Healthcare facilities are overstretched with the thin staff available caught up in emergencies, leading to neglect of patients whose condition may not look critical. Ironically, most of the conditions that clog Kenya’s health centres and hospitals — such as diarrhoea and malaria — can be easily managed through primary healthcare education targeting environmental hygiene.

However, until structures and financial resources are in place to fully roll out the community health strategy, the government must rise to the occasion and address the crisis of maternal deaths in Kenya.

Deep alarm
In the wake of the Nyeri hospital tragedy, Kenya’s women lawyers early last week released a passionate press statement in which they expressed great concern and deep alarm “at the increasingly troubling trend of maternal deaths in the country”.

 
Apart from the Nyeri tragedy, which they cited, the Federation of Women Lawyers (Fida-Kenya) also expressed its alarm at the recent death of three women and six infants at the Siaya Referral Hospital due to blood shortage in the hospital.

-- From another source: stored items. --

Lemma tx_Execs_law ss t : let '(r, t') := tx_Execs ss t in match r with Ok _ => run_stmts ss (held t) = Some (held t') | Err _ => True end.
Proof.
  revert t. induction ss as [|s ss IH]; intros t; [done|]. cbn [tx_Execs run_stmts]. unfold st_bind.
  pose proof (tx_Exec_spec s t) as L. destruct (tx_Exec s t) as [[n|e] t1]; [|done]. specialize (IH t1).
  destruct (tx_Execs ss t1) as [[[]|e] t2]; [by rewrite L|done].
Qed.

Lemma apply_migration_law m d : let '(r, d') := apply_migration m d in
  match r with
  | Ok _ => run_stmts (m_up m ++ [InsertVersion (m_version m)]) (committed d) = Some (committed d')
  | Err _ => committed d' = committed d
  end.
Proof.
  unfold apply_migration. pose proof (db_Begin_spec d) as Lb. destruct (db_Begin d) as [[t|e] d1]; [|apply Lb]. destruct Lb as [Eh Ec].
  pose proof (tx_Execs_law (m_up m) t) as Lu. destruct (tx_Execs (m_up m) t) as [[[]|e] t1]; [|by rewrite tx_Rollback_spec].
  pose proof (tx_Exec_spec (InsertVersion (m_version m)) t1) as Li.
  destruct (tx_Exec (InsertVersion (m_version m)) t1) as [[n|e] t2]; [|by rewrite tx_Rollback_spec].
  pose proof (tx_Commit_spec t2 d1) as Lc. destruct (tx_Commit t2 d1) as [[[]|e] d2]; [|destruct Lc; congruence].
  rewrite run_stmts_app, <-Eh, Lu, Lc. cbn [mbind option_bind run_stmts]. by rewrite Li.
Qed.

(** The loop: the migrations done so far, and whether it got to the end. *)
Lemma migration_loop_law current migs d : ∃ ms rest, pending current migs = ms ++ rest ∧
  let '(r, d') := st_each (λ m, if decide (m_version m ≤ current)%Z then st_ret tt else apply_migration m) migs d in
  run_migrations ms (committed d) = Some (committed d') ∧ (is_Ok r = true → rest = []).
Proof.
  revert d. induction migs as [|m migs IH]; intros d; [by exists [], []|]. cbn [st_each]. unfold st_bind, pending. rewrite filter_cons.
  destruct (decide (m_version m ≤ current)%Z) as [Hle|Hgt].
  - rewrite decide_False by lia. apply IH.
  - rewrite decide_True by lia. pose proof (apply_migration_law m d) as L. destruct (apply_migration m d) as [[[]|e] d1].
    + destruct (IH d1) as (ms & rest & Ep & Hr). exists (m :: ms), rest. rewrite <-app_comm_cons. split; [by f_equal|].
      destruct (st_each _ migs d1) as [r d2]. destruct Hr as [Hr Hok]. split; [|done]. cbn [run_migrations]. rewrite L. exact Hr.
    + exists [], (m :: pending current migs). split; [done|]. rewrite L. done.
Qed.
End Migrations.
Lemma json_escape_control short strict c : (byte_of c < 0x20)%Z →
  (∃ e, json_escape_char short c = String backslash (String e "") ∧ e ≠ "u"%char ∧ short_escape e = Some c) ∨
  (∃ h, json_escape_char short c = String backslash (String "u" h) ∧
        ∀ t, unicode_escape strict (h +:+ t) = Some (String c "", t)).
Proof.
  intros Hin%control_char. revert c Hin. apply Forall_forall. unfold control_chars.
  destruct short, strict; repeat (apply Forall_cons; split; [solve_json_escape|]); by apply Forall_nil.
Qed.

Lemma json_escape_low short strict c t n : (byte_of c < 0x80)%Z →
  scan_string strict (S n) (json_escape_char short c +:+ t) =
  match scan_string strict n t with Some (u, r) => Some (String c u, r) | None => None end.
Proof.
  intros Hc. destruct (decide (c = quote)) as [->|Hq]; [done|].
  destruct (decide (c = backslash)) as [->|Hb]; [done|].
  destruct (decide (0x20 ≤ byte_of c)%Z).
  - unfold json_escape_char. rewrite decide_False, decide_True by (done || tauto).
    by apply scan_plain.
  - destruct (json_escape_control short strict c) as [(e & -> & He & Hs)|(h & -> & Hs)]; [lia| |];
      cbn [String.append scan_string].
    + rewrite decide_False, decide_True, decide_False by done. by rewrite Hs.
    + rewrite decide_False, !decide_True by done. by rewrite Hs.
Qed.

(** A rune that is not ASCII read raw. *)
Lemma scan_rune strict c s r w n t :
  (0x80 ≤ byte_of c)%Z → decode_rune (String c s) = (r, w) → ¬ (r = RuneError ∧ w = 1) →
  scan_string strict (S n) (str_take w (String c s) +:+ t) =
  match scan_string strict n t with
  | Some (u, r) => Some (str_take w (String c s) +:+ u, r) | None => None end.
Proof.
  intros Hc Ed Hok. destruct (decode_rune_high c s r w t Hc Ed Hok) as (Hh & Hw & Hd).
  destruct w as [|w]; [lia|]. cbn [str_take String.append] in *.
  cbn [scan_string]. rewrite !decide_False; [|lia|intros ->; vm_compute in Hc; by apply Hc..].
  rewrite Hd. rewrite decide_False by done.
  assert (∀ a b k, String.length a = k → str_take k (a +:+ b) = a ∧ str_drop k (a +:+ b) = b) as Hsplit.
  { clear. induction a as [|x a IH]; intros b k <-; [by destruct b|].
    simpl. destruct (IH b _ eq_refl) as [-> ->]. done. }
  assert (String.length (str_take w s) = w) as Hlen.
  { clear -Hw. simpl in Hw. assert (w ≤ String.length s) as H by lia. clear Hw. revert s H.
    induction w as [|w IH]; intros [|x s] H; simpl in *; try lia. rewrite IH; lia. }
  cbn [str_take str_drop]. destruct (Hsplit (str_take w s) t w Hlen) as [-> ->]. done.
Qed.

Fida in its statement signed by chairperson, Ruth Aura, believes that “the number of preventable maternal deaths in Kenya has risen and achieving the Millennium Development Goal on health remains a challenge” unless it is properly addressed.

She attributes the current morass in the health sector, and especially as it affects women, to “hospital negligence, a lack of sufficient human resources and deficient budgetary allocation of funds to government hospitals leading to inadequate facilities, drugs and equipment.”